Supplied records »
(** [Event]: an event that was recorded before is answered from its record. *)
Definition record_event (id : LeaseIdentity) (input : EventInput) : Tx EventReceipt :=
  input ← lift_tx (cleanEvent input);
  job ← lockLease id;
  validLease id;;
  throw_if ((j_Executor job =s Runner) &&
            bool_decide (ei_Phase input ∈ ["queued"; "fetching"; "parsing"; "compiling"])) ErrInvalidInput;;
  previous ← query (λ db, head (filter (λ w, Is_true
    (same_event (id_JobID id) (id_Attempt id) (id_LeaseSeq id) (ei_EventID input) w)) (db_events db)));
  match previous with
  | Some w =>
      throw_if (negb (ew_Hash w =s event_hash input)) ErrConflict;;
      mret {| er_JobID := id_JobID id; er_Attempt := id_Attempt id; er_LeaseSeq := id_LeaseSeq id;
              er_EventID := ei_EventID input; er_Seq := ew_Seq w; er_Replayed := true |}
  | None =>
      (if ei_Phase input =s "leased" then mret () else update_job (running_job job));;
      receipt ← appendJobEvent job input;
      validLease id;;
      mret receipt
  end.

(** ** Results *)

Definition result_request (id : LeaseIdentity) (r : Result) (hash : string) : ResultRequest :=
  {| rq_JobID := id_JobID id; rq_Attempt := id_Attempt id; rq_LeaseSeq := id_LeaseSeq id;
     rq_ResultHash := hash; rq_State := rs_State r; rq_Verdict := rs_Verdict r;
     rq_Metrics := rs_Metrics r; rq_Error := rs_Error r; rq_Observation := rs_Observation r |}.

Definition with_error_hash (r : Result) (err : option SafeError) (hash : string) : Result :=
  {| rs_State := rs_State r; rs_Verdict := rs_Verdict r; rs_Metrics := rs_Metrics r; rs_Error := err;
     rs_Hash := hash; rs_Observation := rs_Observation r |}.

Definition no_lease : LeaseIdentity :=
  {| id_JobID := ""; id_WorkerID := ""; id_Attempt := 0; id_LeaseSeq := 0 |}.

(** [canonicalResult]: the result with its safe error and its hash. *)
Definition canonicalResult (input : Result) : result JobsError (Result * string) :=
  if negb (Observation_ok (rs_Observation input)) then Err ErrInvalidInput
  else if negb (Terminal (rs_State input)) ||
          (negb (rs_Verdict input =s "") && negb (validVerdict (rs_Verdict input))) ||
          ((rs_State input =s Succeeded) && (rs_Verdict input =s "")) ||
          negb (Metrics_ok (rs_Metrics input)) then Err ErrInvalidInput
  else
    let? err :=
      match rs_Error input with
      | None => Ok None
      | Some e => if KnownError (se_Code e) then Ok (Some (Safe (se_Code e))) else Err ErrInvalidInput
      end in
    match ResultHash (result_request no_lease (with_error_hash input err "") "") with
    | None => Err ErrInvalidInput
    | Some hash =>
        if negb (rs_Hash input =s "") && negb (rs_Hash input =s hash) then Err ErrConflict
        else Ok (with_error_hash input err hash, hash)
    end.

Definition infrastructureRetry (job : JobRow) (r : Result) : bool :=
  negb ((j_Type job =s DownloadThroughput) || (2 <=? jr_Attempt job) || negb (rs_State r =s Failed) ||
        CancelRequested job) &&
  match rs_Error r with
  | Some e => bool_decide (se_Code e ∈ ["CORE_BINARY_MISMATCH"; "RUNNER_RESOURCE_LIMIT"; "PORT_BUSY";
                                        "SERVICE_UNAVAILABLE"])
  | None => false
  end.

==

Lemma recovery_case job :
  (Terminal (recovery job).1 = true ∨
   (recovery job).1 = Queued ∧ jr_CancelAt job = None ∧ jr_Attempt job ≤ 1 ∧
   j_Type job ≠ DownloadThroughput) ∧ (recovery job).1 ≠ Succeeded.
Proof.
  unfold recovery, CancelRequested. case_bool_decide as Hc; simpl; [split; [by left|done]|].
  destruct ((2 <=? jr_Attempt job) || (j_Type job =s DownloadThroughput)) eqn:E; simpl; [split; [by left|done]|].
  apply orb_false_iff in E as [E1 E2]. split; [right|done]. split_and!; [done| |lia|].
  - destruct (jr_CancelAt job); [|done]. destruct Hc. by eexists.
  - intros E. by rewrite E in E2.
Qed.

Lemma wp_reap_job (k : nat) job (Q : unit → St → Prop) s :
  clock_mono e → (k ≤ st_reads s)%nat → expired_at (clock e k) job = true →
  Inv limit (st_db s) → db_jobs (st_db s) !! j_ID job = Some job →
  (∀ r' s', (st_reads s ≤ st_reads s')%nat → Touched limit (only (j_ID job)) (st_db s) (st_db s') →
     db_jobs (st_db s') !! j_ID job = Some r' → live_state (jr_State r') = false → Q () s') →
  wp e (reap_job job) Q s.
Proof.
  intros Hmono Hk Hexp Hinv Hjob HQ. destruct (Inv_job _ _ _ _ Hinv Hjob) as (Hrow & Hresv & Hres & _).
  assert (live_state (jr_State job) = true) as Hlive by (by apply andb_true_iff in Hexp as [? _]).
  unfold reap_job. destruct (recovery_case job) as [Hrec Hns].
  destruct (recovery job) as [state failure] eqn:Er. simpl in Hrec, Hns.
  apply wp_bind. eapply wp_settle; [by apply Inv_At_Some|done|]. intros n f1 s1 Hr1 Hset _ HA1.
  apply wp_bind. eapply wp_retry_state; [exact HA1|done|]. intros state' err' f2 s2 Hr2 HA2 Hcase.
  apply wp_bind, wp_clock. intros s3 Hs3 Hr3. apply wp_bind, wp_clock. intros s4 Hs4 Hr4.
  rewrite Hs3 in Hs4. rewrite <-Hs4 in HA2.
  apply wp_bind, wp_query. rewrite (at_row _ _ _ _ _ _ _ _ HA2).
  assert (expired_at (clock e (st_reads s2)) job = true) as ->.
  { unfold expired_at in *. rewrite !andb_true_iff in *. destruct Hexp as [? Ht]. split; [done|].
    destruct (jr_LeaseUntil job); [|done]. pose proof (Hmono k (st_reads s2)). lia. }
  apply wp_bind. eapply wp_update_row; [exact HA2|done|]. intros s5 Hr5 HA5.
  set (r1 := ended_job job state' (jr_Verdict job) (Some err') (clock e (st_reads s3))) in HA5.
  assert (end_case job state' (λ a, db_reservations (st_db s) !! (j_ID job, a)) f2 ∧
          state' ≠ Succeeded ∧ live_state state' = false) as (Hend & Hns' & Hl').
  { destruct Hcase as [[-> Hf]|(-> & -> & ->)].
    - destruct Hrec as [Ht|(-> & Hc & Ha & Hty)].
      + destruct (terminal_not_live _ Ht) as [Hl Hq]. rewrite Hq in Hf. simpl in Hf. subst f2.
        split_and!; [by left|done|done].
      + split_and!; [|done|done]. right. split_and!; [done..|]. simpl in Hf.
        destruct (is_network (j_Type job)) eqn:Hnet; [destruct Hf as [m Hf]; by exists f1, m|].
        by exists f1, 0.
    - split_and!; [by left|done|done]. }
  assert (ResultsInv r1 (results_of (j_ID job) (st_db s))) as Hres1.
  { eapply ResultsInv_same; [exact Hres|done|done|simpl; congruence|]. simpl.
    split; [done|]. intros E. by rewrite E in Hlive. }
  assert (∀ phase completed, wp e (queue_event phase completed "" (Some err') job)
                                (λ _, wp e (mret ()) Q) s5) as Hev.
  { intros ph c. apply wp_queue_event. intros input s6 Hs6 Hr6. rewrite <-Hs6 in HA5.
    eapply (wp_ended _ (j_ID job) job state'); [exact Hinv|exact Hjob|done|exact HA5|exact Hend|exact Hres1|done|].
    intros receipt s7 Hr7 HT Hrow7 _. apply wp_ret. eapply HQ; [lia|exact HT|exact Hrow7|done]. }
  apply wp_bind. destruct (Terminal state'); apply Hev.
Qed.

Task statement »
The answer should consist of all lines from the records above that hold the word "LeaseIdentity".

Task solution »
Definition record_event (id : LeaseIdentity) (input : EventInput) : Tx EventReceipt :=
Definition result_request (id : LeaseIdentity) (r : Result) (hash : string) : ResultRequest :=
Definition no_lease : LeaseIdentity :=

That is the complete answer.